The Brazilian team, featuring the likes of Pelé (who was in his fourth and final World Cup), Carlos Alberto, Clodoaldo, Gérson, Jairzinho, Rivelino, and Tostão, is usually regarded as the greatest attacking World Cup team ever. This tournament saw the return of free-flowing, attacking play after the physical battles of 1962 and 1966, and is still considered by many fans to be the finest World Cup in history.


Qualifying countries
A total of 75 teams entered the qualifying tournament. Those who failed to qualify included France, Portugal, Hungary, Argentina and Spain. Meanwhile, Morocco became the first African nation to reach the World Cup finals since the Second World War.


First Round

The 1970 World Cup is now remembered as a classic – but, as usual, the tournament was preceded by disputes over the organisation of the event. This World Cup was the first one to be televised in colour. However, to fit into the European viewing schedules, some matches kicked off at noon. This was an unpopular decision with many players and managers because of the intense heat in Mexico at that time of day.
The format of the competition stayed the same as 1966: 16 teams qualified, divided into four groups of four playing each other once in a round-robin tournament format. There were no seeds, instead the organizers formed geographical ‘sections’ from which the four groups were drawn in Mexico Citymarker, on 10 January 1970. The top two teams in each group advanced to the quarter-finals. However, for the first time in the World Cup finals, teams level on points at the end of the group stage were separated by goal difference (replacing play-offs and goal average) and where two or more teams had equal goal difference, by the drawing of lots. If a quarter-final or semi-final match resulted in a draw after extra time the referee would have drawn the name of the team to progress to the next round out of a hat.

Controversy surrounded the World Cup before a ball was even kicked. For England, the build-up to the tournament took a bizarre turn when their captain was accused of theft. While England were in Colombia for a pre-tournament friendly, Bobby Moore was arrested for allegedly stealing a bracelet from a jeweller's shop. He was released on bail to allow him to appear in the World Cup finals, and the charges were later quietly dropped.

In Group 1, hosts Mexico lived up to the expectations of an entire nation by advancing along with the Soviet Union.Group 2 of the opening round produced just six goals in six games as Uruguay, reigning South America champions, and the reigning European champions, Italy, prevail over Sweden and surprise qualifier Israel after a series of dull, uninspired games. Italy would, however, show the true measure of its talent in the knock-out phase.

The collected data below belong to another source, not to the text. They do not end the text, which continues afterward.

Lemma update_extent_ok m ino f b l prev v s v1 v2 : map_ok (write_range m f b l) -> 0 <= f -> 0 < l -> f + l < 2 ^ 32 -> b <> 0 ->
  loop_inv m ino f (f + l) v s v1 v2 -> uv_next v = head v2.*1 -> (forall a, a ∈ v2 -> f + l <= fofs a.2) ->
  is_Some (xinodes s !! ino) -> no_extent_flag s ino = false ->
  let m' := write_range m f b l in
  let s' := update_extent kmem_cache_alloc ino f b l prev v s in
  xs_ok s' /\ wframe ino s s' /\ view_wf (view s' ino) /\ view_sound m' (view s' ino) /\ largest_ok m' (largest (tree_of s' ino)) /\
  (no_extent_flag s' ino = true -> len (largest (tree_of s' ino)) = 0) /\
  ((forall s, kmem_cache_alloc s <> None) -> forall o, f <= o < f + l -> covered (view s' ino) o).
Proof.
  intros Hm' Hf Hl Hfl Hb Hi Hnx Hv2 Hin Hfl0. cbv zeta. destruct (written_extent m f b l Hm' Hf Hl Hfl Hb) as (He & Se).
  unfold update_extent. rewrite He. pose proof Hi as [I1 I2 I3 I4 I5 _ I7 _ I9 I10 [I11 I12] _].
  destruct (enter_ok _ ino (mk_ei f l b) v s v1 v2 Hm' ltac:(unfold ei_ok, ei_end; cbn; lia) Se I1 I2 I3 I4
    (sound_written m f b l v1 v2 I5 I7 Hv2) (largest_outside _ _ _ _ _ I11 I12) I7 Hv2 I9 Hnx (fun q Hq => proj1 (I10 q Hq)))
    as (K1 & K2 & K3 & K4 & K5 & K6).
  set (s1 := enter_extent _ _ _ _ _) in *. clearbody s1.
  assert (Ht1 : is_Some (extent_tree_root s1 !! ino)) by (by apply (fr_tree _ _ _ K2)).
  case_if.
  - pose proof (drop_largest_eff ino 0 UINT_MAX s1 K1 Ht1) as [D1 D2 D3 D4]. cbv zeta in D4.
    set (s2 := __drop_largest_extent ino 0 UINT_MAX s1) in *. change (view (set_no_extent ino s2)) with (view s2).
    change (tree_of (set_no_extent ino s2)) with (tree_of s2). rewrite D3, D4. split_and!; try done.
    + by apply set_no_extent_ok.
    + etrans; [apply frame_wframe, K2|]. etrans; [apply frame_wframe, D2|]. apply set_no_extent_wframe.
    + by apply (drop_outside _ (largest (tree_of s1 ino)) 0 UINT_MAX).
    + intros _. by eapply drop_all.
  - split_and!; try done; [by apply frame_wframe|]. by rewrite (frame_flag _ _ _ _ K2), Hfl0.
Qed.

(** The exit of an update: with the cache given up, the tree is emptied. *)
Lemma empty_given_up m s ino : xs_ok s -> is_Some (extent_tree_root s !! ino) -> view_wf (view s ino) -> view_sound m (view s ino) ->
  largest_ok m (largest (tree_of s ino)) -> (no_extent_flag s ino = true -> len (largest (tree_of s ino)) = 0) ->
  let s' := if no_extent_flag s ino then (__free_extent_tree ino s).2 else s in
  xs_ok s' /\ frame ino s s' /\ tree_sound m s' ino /\ (no_extent_flag s' ino = false -> s' = s).
Proof.
  intros Hok Ht Hw Hs Hlg Hg. cbv zeta. destruct (no_extent_flag s ino) eqn:E.
  - destruct (free_tree_eff ino s Hok Ht) as ([F1 F2 F3 F4] & _). set (s' := (__free_extent_tree ino s).2) in *.
    split; [done|]. split; [done|]. rewrite (frame_flag _ _ _ _ F2), E. split; [|done].
    split; rewrite ?F3, ?F4; try done; [apply view_nil|by constructor|intros _; split; [done|by apply Hg]].
  - split; [done|]. split; [done|]. split; [|done]. split; try done. by rewrite E.
Qed.

Record update_pre (m : file_map) (ino f b l : Z) (s : ext_state) : Prop := {
  up_map : map_ok m;
  up_new : map_ok (write_range m f b l);
  up_range : 0 <= f /\ 0 < l /\ f + l < 2 ^ 32;
  up_tree : is_Some (extent_tree_root s !! ino);
  up_inode : is_Some (xinodes s !! ino);
  up_sound : tree_sound m s ino
}.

The first great moments of this memorable World Cup happened in Group 3, where two-time former World champion Brazil were pooled with the current world champions England and solid European sides Czechoslovakia and Romania. In the rematch of the 1962 World Cup final, they fell behind early in their opening game against Czechoslovakia, but fought back strongly and eventually won 4–1. Pelé scored one of their goals, but a goal attempt that in which Pelé audaciously attempted to lob a shot over Czechoslovak goalkeeper Ivo Viktor from the halfway line, missed the goal by a whisker. The "Clash of the Champions" between Brazil and England lived up to all expectations. The match is best remembered for a Pelé near-miss. His powerful close-range downward header was kept out by an amazing save from Gordon Banks, who somehow managed to get down to the ball and flick it upwards and over the bar. In the end, a single Jairzinho goal was enough to win the game for Brazil. Romania ran Brazil close in their third game, but were finally beaten 3–2. England joined Brazil with two 1–0 victories over Romania and Czechoslovakia.
The official 1970 FIFA World Cup poster.
In Group 4, Peru and its attacking style created a sensation by beating established side Bulgaria 3–2 after trailing 0–2 at halftime. Morocco also got off to a bright start, taking the lead against West Germany in their first match, but the Germans came back to win 2–1. West Germany also went behind against Bulgaria in their second match, but a Gerd Muller hat-trick helped them fight back to win 5–2. Muller hit another hat-trick in the Germans' last group game, scoring all their goals in a 3–1 win over Peru. In the end, Peru eventually advanced along with West Germany after scoring three times in 11 second-half minutes to beat Morocco 3–0.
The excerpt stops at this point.